(Data entries)
+--

(** One pass through the body of the keep-alive loop.  [None] is a [break]
    taken before any response exists; otherwise the request and the
    finalized response the pass ends with (the loop goes round again
    exactly when that response has [keep_alive] set). *)
Definition handle_request : M (option (RequestInfo.t * Response.t)) :=
  let* valread := sock_read ServerConstants.MAX_READ_BUFFER in
  match valread with
  | None => ret None
  | Some requestData =>
      match Str.find ServerConstants.HTTP_DELIM requestData with
      | None => ret None
      | Some body_pos =>
          let* req := lift (parse_request_line requestData) in
          let req := connection_header requestData body_pos req in
          let* (req, res) := serve requestData body_pos req in
          respond req res
      end
  end.

(** The keep-alive loop.  A pass that responds has consumed input, so the
    loop cannot go round more often than there are bytes and packets
    queued; [fuel] counts the passes still allowed. *)
Fixpoint keep_alive_loop (fuel : nat) : M unit :=
  match fuel with
  | O => ret tt
  | S fuel' =>
      let* pass := handle_request in
      match pass with
      | None => ret tt
      | Some (_, res) =>
          if Response.keep_alive res then keep_alive_loop fuel' else ret tt
      end
  end.

Definition handle_client : M unit :=
  fun w =>
    (let* _ := keep_alive_loop (S (pending w)) in
     emit EvClose) w.

End Session.

(** The routing key a request target ends up with. *)
Definition routing_key (url : string) : string :=
  normalize_path (RequestInfo.path (parse_url url)).
(** ** bitboard.js: the precomputed tables *)

(** X11: the tables of ranks, files and square colours agree with
    [Chess.getRank], [Chess.getFile] and [Chess.isLight]: square [j] is in
    [RANKS[r]] exactly when its rank is [r], in [FILES[f]] exactly when
    its file is [f], in [LIGHT_SQUARES] exactly when it is light and in
    [DARK_SQUARES] exactly when it is not; [makeIndex(i)] holds square
    [i] only. *)
Theorem tables_isSet (i j : int) :
  isSquare i -> isSquare j ->
  Bitboard.isSet (Bitboard.makeIndex i) j = (j =? i)%uint63
  /\ ((i <? 8)%uint63 = true ->
      Bitboard.isSet Bitboard.RANKS.[i] j = (Chess.getRank j =? i)%uint63
      /\ Bitboard.isSet Bitboard.FILES.[i] j = (Chess.getFile j =? i)%uint63)
  /\ Bitboard.isSet Bitboard.LIGHT_SQUARES j = Chess.isLight (Chess.getRank j) (Chess.getFile j)
  /\ Bitboard.isSet Bitboard.DARK_SQUARES j
     = negb (Chess.isLight (Chess.getRank j) (Chess.getFile j)).
Proof.
  intros Hi Hj. split; [|split; [|split]].
  - pose proof Hj as Hj'. apply isSquare_iff in Hj'. pose proof (to_Z_range j).
    rewrite isSet_bitAt, bitAt_makeIndex, eqb_to_Z by (assumption || lia). reflexivity.
  - intros Hi8. split.
    + apply eqb_bool_true. revert Hi8. apply implb_true_iff.
      apply (forall_square2
               (fun i j => implb (i <? 8)%uint63
                             (Bool.eqb (Bitboard.isSet Bitboard.RANKS.[i] j)
                                       (Chess.getRank j =? i)%uint63)));
        [vm_compute; reflexivity|assumption..].
    + apply eqb_bool_true. revert Hi8. apply implb_true_iff.
      apply (forall_square2
               (fun i j => implb (i <? 8)%uint63
                             (Bool.eqb (Bitboard.isSet Bitboard.FILES.[i] j)
                                       (Chess.getFile j =? i)%uint63)));
        [vm_compute; reflexivity|assumption..].
  - apply eqb_bool_true.
    apply (forall_square
             (fun j => Bool.eqb (Bitboard.isSet Bitboard.LIGHT_SQUARES j)
                         (Chess.isLight (Chess.getRank j) (Chess.getFile j))));
      [vm_compute; reflexivity|assumption].
  - apply eqb_bool_true.
    apply (forall_square
             (fun j => Bool.eqb (Bitboard.isSet Bitboard.DARK_SQUARES j)
                         (negb (Chess.isLight (Chess.getRank j) (Chess.getFile j)))));
      [vm_compute; reflexivity|assumption].
Qed.

Lemma tables_isSet_witness :
  Bitboard.isSet (Bitboard.makeIndex 12) 12 = true
  /\ Bitboard.isSet Bitboard.RANKS.[1] 12 = true.
Proof.
  split.
  - rewrite (proj1 (tables_isSet 12 12 eq_refl eq_refl)). reflexivity.
  - rewrite (proj1 (proj1 (proj2 (tables_isSet 1 12 eq_refl eq_refl)) eq_refl)). reflexivity.
Defined.

(** X12: [KNIGHT_MOVEMENTS[i]] holds the squares a knight's step away from
    square [i], and [KING_MOVEMENTS[i]] the squares next to it; no step
    wraps around the edge of the board. *)
Theorem movement_tables (i j : int) :
  isSquare i -> isSquare j ->
  Bitboard.isSet Bitboard.KNIGHT_MOVEMENTS.[i] j = knightStep i j
  /\ Bitboard.isSet Bitboard.KING_MOVEMENTS.[i] j = kingStep i j
  /\ Bitboard.makeKnightMovement i = Bitboard.KNIGHT_MOVEMENTS.[i]
  /\ Bitboard.makeKingMovement i = Bitboard.KING_MOVEMENTS.[i].
Proof.
  intros Hi Hj. split; [|split; [|split]].
  - apply eqb_bool_true.
    apply (forall_square2
             (fun i j => Bool.eqb (Bitboard.isSet Bitboard.KNIGHT_MOVEMENTS.[i] j)
                                  (knightStep i j)));
      [vm_compute; reflexivity|assumption..].
  - apply eqb_bool_true.
    apply (forall_square2
             (fun i j => Bool.eqb (Bitboard.isSet Bitboard.KING_MOVEMENTS.[i] j)
                                  (kingStep i j)));
      [vm_compute; reflexivity|assumption..].
  - apply isEqual_iff.
    apply (forall_square
             (fun i => Bitboard.isEqual (Bitboard.makeKnightMovement i)
                         Bitboard.KNIGHT_MOVEMENTS.[i]));
      [vm_compute; reflexivity|assumption].
  - apply isEqual_iff.
    apply (forall_square
             (fun i => Bitboard.isEqual (Bitboard.makeKingMovement i)
                         Bitboard.KING_MOVEMENTS.[i]));
      [vm_compute; reflexivity|assumption].
Qed.

Lemma movement_tables_witness :
  Bitboard.isSet Bitboard.KNIGHT_MOVEMENTS.[1] 16 = true
  /\ Bitboard.isSet Bitboard.KING_MOVEMENTS.[7] 8 = false.
Proof.
  split.
  - rewrite (proj1 (movement_tables 1 16 eq_refl eq_refl)). reflexivity.
  - rewrite (proj1 (proj2 (movement_tables 7 8 eq_refl eq_refl))). reflexivity.
Defined.

(** ** move.js: packing and unpacking a move *)

Lemma tb_ones (w : Z) (n : Z) :
  (0 <= w < 63)%Z -> tb (Uint63.of_Z (Z.ones w)) n = (0 <=? n)%Z && (n <? w)%Z.
Proof.
  intros Hw. unfold tb. rewrite of_Z_small.
  - destruct (Z.leb_spec 0 n); cbn [andb].
    + destruct (Z.ltb_spec n w); [apply Z.ones_spec_low|apply Z.ones_spec_high]; lia.
    + apply Z.testbit_neg_r. lia.
  - rewrite Z.ones_equiv. split; [|apply Z.lt_le_trans with (2 ^ w)%Z; [lia|]].
    + assert (0 < 2 ^ w)%Z by (apply Z.pow_pos_nonneg; lia). lia.
    + apply Z.pow_le_mono_r; lia.
Qed.

Lemma tb_mask6 (n : Z) : tb 63 n = (0 <=? n)%Z && (n <? 6)%Z.
Proof. apply (tb_ones 6). lia. Qed.
Lemma tb_mask4 (n : Z) : tb 15 n = (0 <=? n)%Z && (n <? 4)%Z.
Proof. apply (tb_ones 4). lia. Qed.
Lemma tb_mask3 (n : Z) : tb 7 n = (0 <=? n)%Z && (n <? 3)%Z.
Proof. apply (tb_ones 3). lia. Qed.

Lemma land_small (x : int) (w : Z) :
  (0 <= w < 63)%Z -> (Uint63.to_Z x < 2 ^ w)%Z -> x land Uint63.of_Z (Z.ones w) = x.
Proof.
  intros Hw Hx. pose proof (to_Z_range x). apply tb_ext. intros n Hn.
  rewrite tb_land, tb_ones by exact Hw.
  destruct (Z.leb_spec 0 n); [|lia]. destruct (Z.ltb_spec n w); cbn [andb].
  - apply andb_true_r.
  - unfold tb. rewrite (testbit_small _ w) by lia. reflexivity.
Qed.

(** Decides the comparisons of a goal from the bounds at hand. *)
Ltac decide_cmp :=
  repeat match goal with
         | |- context [(?a <? ?b)%Z] =>
             first [ rewrite (proj2 (Z.ltb_lt a b)) by lia
                   | rewrite (proj2 (Z.ltb_ge a b)) by lia ]
         | |- context [(?a <=? ?b)%Z] =>
             first [ rewrite (proj2 (Z.leb_le a b)) by lia
                   | rewrite (proj2 (Z.leb_gt a b)) by lia ]
         end;
  cbn [andb orb negb].

Ltac shift_constants :=
  change (Uint63.to_Z 6) with 6%Z in *; change (Uint63.to_Z 12) with 12%Z in *;
  change (Uint63.to_Z 16) with 16%Z in *; change (Uint63.to_Z 19) with 19%Z in *.

Ltac finish_bits :=
  rewrite ?tb_lor, ?tb_lsl, ?tb_land, ?tb_mask6, ?tb_mask4, ?tb_mask3;
  shift_constants; decide_cmp;
  repeat match goal with
         | |- context [tb ?x (?n + ?k - ?k)%Z] => replace (n + k - k)%Z with n by lia
         end;
  repeat match goal with
         | |- context [tb ?x ?n] => destruct (tb x n)
         end;
  reflexivity.

(** Reads the field of width [w] at bit [k] of a packed move. *)
Ltac field_bits w k :=
  unfold Move.make, Move.getTo, Move.getFrom, Move.getKind, Move.getPiece,
    Move.getCapturedPiece;
  cbn [Move.value];
  apply tb_ext; intros n Hn;
  rewrite tb_land;
  destruct (Z.lt_ge_cases n w);
  [ try (rewrite tb_asr by (shift_constants; lia)); finish_bits
  | rewrite ?tb_land, ?tb_mask6, ?tb_mask4, ?tb_mask3; decide_cmp;
    rewrite ?andb_false_r; reflexivity ].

+--

Could you restate, word for word, the lines above from the one with "loop cannot go" to the one with "None => ret tt", both included?

● **ANSWER SECTION**:
    loop cannot go round more often than there are bytes and packets
    queued; [fuel] counts the passes still allowed. *)
Fixpoint keep_alive_loop (fuel : nat) : M unit :=
  match fuel with
  | O => ret tt
  | S fuel' =>
      let* pass := handle_request in
      match pass with
      | None => ret tt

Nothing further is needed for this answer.